Once we had identified the CDP category, the next stage was convincing people that it was important.  The concept itself was easy to grasp (“all customer data in one place”).  But there was initial skepticism about whether it was a legitimately separate category or just another name for existing technologies such as CRM, data warehouses or DMPs.  So we spent most of our time explaining the difference between CDP and other systems that also built customer databases.  In fact, the formal CDP Institute definition – "packaged software that builds a persistent, unified customer database accessible to other systems" – is carefully crafted so that each term identifies a differentiator between CDP and some other type of system.  “Packaged software”, for example, distinguishes CDP from data warehouses and data lakes, which are custom built.  I won’t go through the other elements point-by-point.

Once the concept was reasonably well defined, we faced skepticism about need for separate CDP database, compared to just reading existing source data in real time to build profiles.  That’s what ”persistent” refers to in the CDP definition.  It took the big martech vendors including Salesforce and Adobe several years to accept that.  The reason is  that building profiles on demand by assembling data in real time just takes too long.

Even after category was established, there was great confusion about what really qualified as a CDP.  That’s why the CDP Institute launched its RealCDP certification program, which expanded on our definition by defining five key requirements: assemble all data types, keep all details, retain the data indefinitely (subject to regulatory constraints), build unified profiles, and share the data with other systems.  We later added a sixth point relating to two real time capabilities: access to individual customer profiles, for things like call centers and website personalization, and real time event triggers, for things like responding to dropped shopping carts.  Of course, we are just one voice among many, and are easily drowned out by vendor promotions. So, unfortunately, some of that confusion persists to this day.

Part of the reason for the continuing confusion is a debate over whether CDP just builds profiles or also should include data activation capabilities such as analytics and personalization.  Our view is they’re not essential, but over time, we’ve seen the industry split between CDPs that only build profiles and CDPs that include activation functions.  The majority of CDP vendors provide activation, so that’s clearly what most buyers want.

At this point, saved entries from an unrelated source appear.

(* ===== verification/PolicyApi.v ===== *)
(** * Contribution policies: values, quantities and digests
    (modules/contributions/api/policies.py, policy_validation.py, policy_graph.py)

    The requests of the policy service, the validation of a rule graph, the decimal quantities of
    its award definitions and the digests that authority commits to.  Main results: a quantity
    that was accepted is printed back as it was written and satisfies the bounds of its column; a
    stored quantity is printed in a form that is accepted again with the same value. *)

From S2P Require Import Prelude Text Digest Json Instant Lifecycle Awards Contributions.

(** ** Values *)

Inductive PolicyAction := policy_create_draft | policy_update_draft | policy_publish | policy_retire.
Inductive PolicyEventType := draft_created | draft_updated | event_published | event_retired.
Inductive ContributionPolicyStatus := policy_draft | policy_active | policy_retired.

#[export] Instance policy_event_type_eq_dec : EqDecision PolicyEventType.
Proof. solve_decision. Defined.
#[export] Instance contribution_policy_status_eq_dec : EqDecision ContributionPolicyStatus.
Proof. solve_decision. Defined.

(** The messages of [ContributionPolicyConflict] *)
Inductive PolicyMessage :=
| contribution_policy_not_found | contribution_policy_conflict
| compensation_unit_not_found | compensation_unit_conflict | compensation_unit_invalid.

Inductive PolicyExn :=
| ContributionPolicyUnavailable
| ContributionPolicyAuthorizationDenied
| ContributionPolicyAuthorizationUnavailable
| ContributionPolicyConflict (m : PolicyMessage)
| PolicyKeyError                 (** a [KeyError] that leaves the call *)
| PolicyValueError               (** a [ValueError] that leaves the call *)
| PolicyDatabaseError            (** a constraint or a trigger of the database *).

Definition not_found : PolicyExn := ContributionPolicyConflict contribution_policy_not_found.
Definition conflict : PolicyExn := ContributionPolicyConflict contribution_policy_conflict.

Record PolicyDefinitionInput := {
  pd_instrument_type : CompensationInstrumentType;
  pd_unit_code : str;
  pd_quantity : str;
  pd_adapter_binding_id : uuid;
}.

Record PolicyRuleInput := {
  pu_contribution_type : ContributionType;
  pu_compensation_mode : CompensationMode;
  pu_definitions : list PolicyDefinitionInput;
}.

Record ContributionPolicyReadRequest := {
  rq_actor_profile_id : uuid;
  rq_project_id : uuid;
  rq_contribution_policy_id : uuid;
  rq_contribution_policy_version_id : option uuid;
}.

More recently, we’ve seen interest in using customer data beyond marketing, which makes IT and data teams more interested in CDP projects.  That’s a big change because when CDP was just a marketing tool, IT teams were very happy to let marketers buy the CDP becaise it kept the marketers happy without consuming IT resources.  Now, CDP is too important to be left to marketers.  This also makes the CDPs that just build profiles more appealing in some situations – and we have in fact seen slightly faster growth in that group most recently.

IT involvement in turn brings more interest in companies building their own CDP, and leveraging their existing data lakes and warehouses as the foundation.  This has been called ‘composable CDP’ although it’s not really the right use of the term ‘composable’.  Most people now agree that 'warehouse-based' is a better label.  Semantics aside, the problem is that IT teams often underestimate the requirements for a proper CDP and, thus, the work involved in creating one.  So it’s important to ensure they do a thorough job of scoping the project in advance, so they make the best choice.

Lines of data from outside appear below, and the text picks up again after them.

(* ===== verification/PolicyService.v ===== *)
(** * The contribution policy service
    (modules/contributions/service.py, policy_publication.py, policy_eligibility.py,
    policy_mutation_support.py, selected_policy_validation.py, units/service.py)

    Drafts, publication and retirement of contribution policies, the compensation units they
    refer to, and the validation of a selected version.  A call is a function from a database to
    a result and a database; it never commits, so a call that raises leaves nothing.  Authority,
    projects and adapter bindings are ports; the locks of the code order its callers and do not
    appear.  Identities and times of new rows and what the session reports are arguments. *)

From S2P Require Import Prelude Text Digest Json Instant Lifecycle Awards Contributions Rows Bindings PolicyApi PolicyStore.

(** ** Ports *)

Record ContributionPolicyMutationAuthorizationFacts := {
  mf_action : PolicyAction;
  mf_actor_profile_id : uuid;
  mf_operation_id : uuid;
  mf_request_digest : str;
  mf_project_id : uuid;
  mf_contribution_policy_id : uuid;
  mf_contribution_policy_version_id : uuid;
  mf_expected_policy_status : option ContributionPolicyStatus;
  mf_expected_version_status : option PolicyStatus;
}.

(** [ContributionPolicyPublishAuthorizationFacts] adds the digest and the bindings of the graph;
    [CompensationUnitCreateAuthorizationFacts] has its own fields. *)
Inductive PolicyAuthorizationFacts :=
| MutationFacts (f : ContributionPolicyMutationAuthorizationFacts)
| PublishFacts (f : ContributionPolicyMutationAuthorizationFacts) (graph : str) (bindings : list uuid)
| UnitFacts (actor operation : uuid) (digest : str) (project : uuid) (unit_code : str).

Definition facts_actor (f : PolicyAuthorizationFacts) : uuid :=
  match f with
  | MutationFacts f | PublishFacts f _ _ => mf_actor_profile_id f
  | UnitFacts actor _ _ _ _ => actor
  end.

Record PolicyAuthority := {
  pa_read : ContributionPolicyReadRequest → result PolicyExn unit;
  pa_lock_scope : option PolicyAction → uuid → uuid → result PolicyExn unit;   (** [None]: a unit *)
  pa_consume : PolicyAuthorizationFacts → result PolicyExn uuid;
}.

(** What one call takes from outside *)
Record PolicyInputs := {
  pi_in_transaction : bool;
  pi_in_nested_transaction : bool;
  pi_authority : PolicyAuthority;
  pi_projects : option (uuid → option uuid);   (** the port, when composed: the locked project *)
  pi_bindings_composed : bool;
  pi_policy_id : uuid;
  pi_version_id : uuid;
  pi_event_id : uuid;
  pi_custody_id : uuid;
  pi_rule_id : nat → uuid;
  pi_definition_id : nat → nat → uuid;
  pi_created_at : instant;
  pi_occurred_at : instant;
  pi_updated_at : instant;
  pi_admits : PolicyDb → PolicyDb → bool;
}.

The other thing we’ve seen, more or less continuously, is expansion of CDP into new industries.  Originally they were used primarily in retail and media.  Then, they grew more common in financial services, hospitality, and telecom, which are all industries that traditionally had pretty good customer data systems.  Most recently, we’re seeing CDPs in education, healthcare, and government applications.

We’re also seeing CDP used more for advertising applications, as companies lean more heavily on first-party data to replace the loss of third-party cookies and replace other targeting methods that become harder as privacy rules become more stringent.  

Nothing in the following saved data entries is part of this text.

(* ===== verification/PolicyReads.v ===== *)
(** * Reading contribution policies

    The reads of [ContributionPolicyService] and [ContributionPolicyRepository]: the current
    selection of a project, the published selection, one exact version with its graph, the pages
    of all versions, and the terms that are shown to contributors.  In every reachable state a
    selection is unambiguous, the pages list every version once, and the terms that are shown
    for a version are the ones an accepted submission is paid by. *)

From stdpp Require Import sorting.
From S2P Require Import Prelude Text Digest Json Instant Lifecycle Awards Contributions Rows Bindings.
From S2P Require Import PolicyApi PolicyStore PolicyService PolicyEffects PolicyGuarantees PolicyTerms Paging.

(** ** Selections *)

Record ContributionPolicyProjectSelection := {
  sl_project_id : uuid;
  sl_contribution_policy_id : uuid;
  sl_current_published_version_id : option uuid;
  sl_open_draft_version_id : option uuid;
}.

Definition live_policies (project : uuid) (db : PolicyDb) : list ContributionPolicy :=
  List.filter (λ p, (cp_project_id p =? project) && negb (bool_decide (cp_status p = policy_retired)))
    (pb_policies db).

(** [limit(2)] *)
Definition current_policy_candidates (project : uuid) (db : PolicyDb) : list uuid :=
  map cp_id (firstn 2 (live_policies project db)).

(** The outer join of one policy with its drafts *)
Definition draft_rows (p : ContributionPolicy) (db : PolicyDb) : list (option uuid) :=
  match List.filter (λ v, (pv_contribution_policy_id v =? cp_id p) && (pv_project_id v =? cp_project_id p)
                          && bool_decide (pv_status v = draft)) (versions_of db) with
  | [] => [None]
  | drafts => map (λ v, Some (pv_id v)) drafts
  end.

Definition current_policy_selection (project policy : uuid) (db : PolicyDb)
    : option ContributionPolicyProjectSelection :=
  let rows := if (length (live_policies project db) =? 1)%nat
              then concat (map (λ p, map (pair p) (draft_rows p db))
                             (List.filter (λ p, cp_id p =? policy) (live_policies project db)))
              else [] in
  match firstn 2 rows with
  | [(p, open)] =>
      if none (cp_current_published_version_id p) && none open then None
      else Some {| sl_project_id := project; sl_contribution_policy_id := cp_id p;
                   sl_current_published_version_id := cp_current_published_version_id p;
                   sl_open_draft_version_id := open |}
  | _ => None
  end.

(** [read_current]; [a] is the authority of the caller. *)
Definition read_current (a : PolicyAuthority) (actor project : uuid) (db : PolicyDb)
    : result PolicyExn ContributionPolicyProjectSelection :=
  match current_policy_candidates project db with
  | [policy] =>
      _ ← concealed_read not_found
            (pa_read a {| rq_actor_profile_id := actor; rq_project_id := project;
                          rq_contribution_policy_id := policy; rq_contribution_policy_version_id := None |});
      oget (current_policy_selection project policy db) not_found
  | _ => Raise not_found
  end.

Record PublishedContributionPolicySelection := {
  ps_project_id : uuid;
  ps_contribution_policy_id : uuid;
  ps_contribution_policy_version_id : uuid;
}.

(** The join of active policies with the version they name *)
Definition published_rows (project : uuid) (db : PolicyDb) : list PublishedContributionPolicySelection :=
  concat (map (λ p,
    map (λ v, {| ps_project_id := cp_project_id p; ps_contribution_policy_id := cp_id p;
                 ps_contribution_policy_version_id := pv_id v |})
      (List.filter (λ v, bool_decide (cp_current_published_version_id p = Some (pv_id v))
                         && (pv_contribution_policy_id v =? cp_id p)
                         && (pv_project_id v =? cp_project_id p)
                         && bool_decide (pv_status v = published)) (versions_of db)))
    (List.filter (λ p, (cp_project_id p =? project) && bool_decide (cp_status p = policy_active))
       (pb_policies db))).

In fact, CDP also supports other privacy-related applications, such as closer control over ensuring that contacts are authorized by consumer consent, and providing data clean rooms for privacy-safe data sharing.  Funneling all customer list creation through a CDP is one way to avoid breaking privacy rules.

Where do you see the industry headed next?  

The biggest issue right now is the movement towards ‘composability’.  We can’t control whether IT and data departments try to build their own CDP-equivalent.  But we can educate them about the actual requirements and we can give them tools that make it easier to meet those requirements.  Many CDP vendors are now breaking apart their systems to provide modules that companies can use as components in building an internal system.  Of course, that helps those vendors to survive a transition to a composable CDP world, but it also helps to maintain the reputation of the industry as a whole.  What we don’t want to see is composable CDP projects fail because that makes people question the value of the CDP concept itself.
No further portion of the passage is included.